Lemma value_at_positive (L : Z) : 1 <= L <= 255 -> 1 <= value_at L.
Proof.
  intros HL. change (value_at 1 <= value_at L). apply value_at_le; lia.
Qed.

(** X1: a higher level never gives a smaller compare value: for levels
    [L1 <= L2] within 0..255, the table entry at [L1] is at most the entry
    at [L2]. *)
Theorem X1_table_monotone_any (L1 L2 : Z) :
  0 <= L1 -> L1 <= L2 -> L2 <= 255 -> value_at L1 <= value_at L2.
Proof. apply value_at_le. Qed.

Lemma X1_table_monotone_any_witness :
  0 <= 3 /\ 3 <= 200 /\ 200 <= 255 /\ value_at 3 <= value_at 200.
Proof.
  repeat split; try lia. apply (X1_table_monotone_any 3 200); lia.
Defined.


(** X3: level 0 is the only level of a [uint8_t] whose compare value is 0:
    every other level switches the channel on for part of the period. *)
Theorem X3_value_at_zero_iff (L : Z) :
  is_uint8 L -> (value_at L = 0 <-> L = 0).
Proof.
  intros [Hlo Hhi]. change (2 ^ 8) with 256 in Hhi. split.
  - intros Hz. destruct (Z.eq_dec L 0) as [-> | Hne]; [reflexivity | ].
    assert (1 <= value_at L) by (apply value_at_positive; lia). lia.
  - intros ->. reflexivity.
Qed.

Lemma X3_value_at_zero_iff_witness :
  is_uint8 1 /\ (value_at 1 = 0 <-> 1 = 0).
Proof.
  split; [unfold is_uint8; cbn; lia | ].
  apply (X3_value_at_zero_iff 1). unfold is_uint8. cbn. lia.
Defined.

(** X4: every level of a [uint8_t] indexes inside the table and yields a
    value between 0 and [UINT16_MAX], so the compare value read for a colour
    component always fits the 16-bit compare register. *)
Theorem X4_value_at_fits (L : Z) :
  is_uint8 L ->
  (Z.to_nat L < length pwm_table)%nat /\ 0 <= value_at L <= UINT16_MAX.
Proof.
  intros HL. pose proof (value_at_uint16 L HL) as [H0 H1].
  destruct HL as [Hlo Hhi]. change (2 ^ 8) with 256 in Hhi.
  change (2 ^ 16) with 65536 in H1. unfold UINT16_MAX.
  rewrite pwm_table_length. lia.
Qed.

Lemma X4_value_at_fits_witness :
  is_uint8 255 /\
  ((Z.to_nat 255 < length pwm_table)%nat /\ 0 <= value_at 255 <= UINT16_MAX).
Proof.
  split; [unfold is_uint8; cbn; lia | ].
  apply (X4_value_at_fits 255). unfold is_uint8. cbn. lia.
Defined.

End TableShape.

(** ** More about the driver's operations *)

Section MoreBits.

Lemma wrap8_or_then_andn (x m : Z) :
  wrap8 (wrap8 (x .| m) .& .~ m) = wrap8 (x .& .~ m).
Proof.
  apply Z.bits_inj'. intros i Hi.
  rewrite !wrap8_bits, !Z.land_spec, !Z.lnot_spec, wrap8_bits, Z.lor_spec
    by assumption.
  destruct (i <? 8), (Z.testbit x i), (Z.testbit m i); reflexivity.
Qed.

Lemma wrap8_andn_then_or (x m : Z) :
  wrap8 (wrap8 (x .& .~ m) .| m) = wrap8 (x .| m).
Proof.
  apply Z.bits_inj'. intros i Hi.
  rewrite !wrap8_bits, !Z.lor_spec, wrap8_bits, Z.land_spec, Z.lnot_spec
    by assumption.
  destruct (i <? 8), (Z.testbit x i), (Z.testbit m i); reflexivity.
Qed.

Lemma or_mask_keeps (x m b : Z) :
  0 <= b < 8 -> Z.testbit m b = false ->
  Z.testbit (wrap8 (x .| m)) b = Z.testbit x b.
Proof.
  intros Hb Hm. rewrite wrap8_bits, Z.lor_spec, Hm, orb_false_r.
  destruct (Z.ltb_spec b 8); [reflexivity | lia].
Qed.

Lemma andn_mask_keeps (x m b : Z) :
  0 <= b < 8 -> Z.testbit m b = false ->
  Z.testbit (wrap8 (x .& .~ m)) b = Z.testbit x b.
Proof.
  intros Hb Hm. rewrite wrap8_bits, Z.land_spec, Z.lnot_spec, Hm by lia.
  cbn. rewrite andb_true_r.
  destruct (Z.ltb_spec b 8); [reflexivity | lia].
Qed.

(** A bit of [_BV(w)] other than bit [w] is clear, also when [w] is not a
    bit number at all. *)
Lemma BV_other_bit (w b : Z) : w <> b -> Z.testbit (_BV w) b = false.
Proof.
  intros Hne. unfold _BV. rewrite Z.shiftl_1_l. now apply Z.pow2_bits_false.
Qed.

End MoreBits.

Section MoreDriverProperties.

Context {hdr : avr_io_h}.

########

Go to the line in the material above that contains "0 <= 3 /\ 3 <= 200" and copy exactly from there through the line that contains "intros [Hlo Hhi].", stopping after it.

  0 <= 3 /\ 3 <= 200 /\ 200 <= 255 /\ value_at 3 <= value_at 200.
Proof.
  repeat split; try lia. apply (X1_table_monotone_any 3 200); lia.
Defined.


(** X3: level 0 is the only level of a [uint8_t] whose compare value is 0:
    every other level switches the channel on for part of the period. *)
Theorem X3_value_at_zero_iff (L : Z) :
  is_uint8 L -> (value_at L = 0 <-> L = 0).
Proof.
  intros [Hlo Hhi]. change (2 ^ 8) with 256 in Hhi. split.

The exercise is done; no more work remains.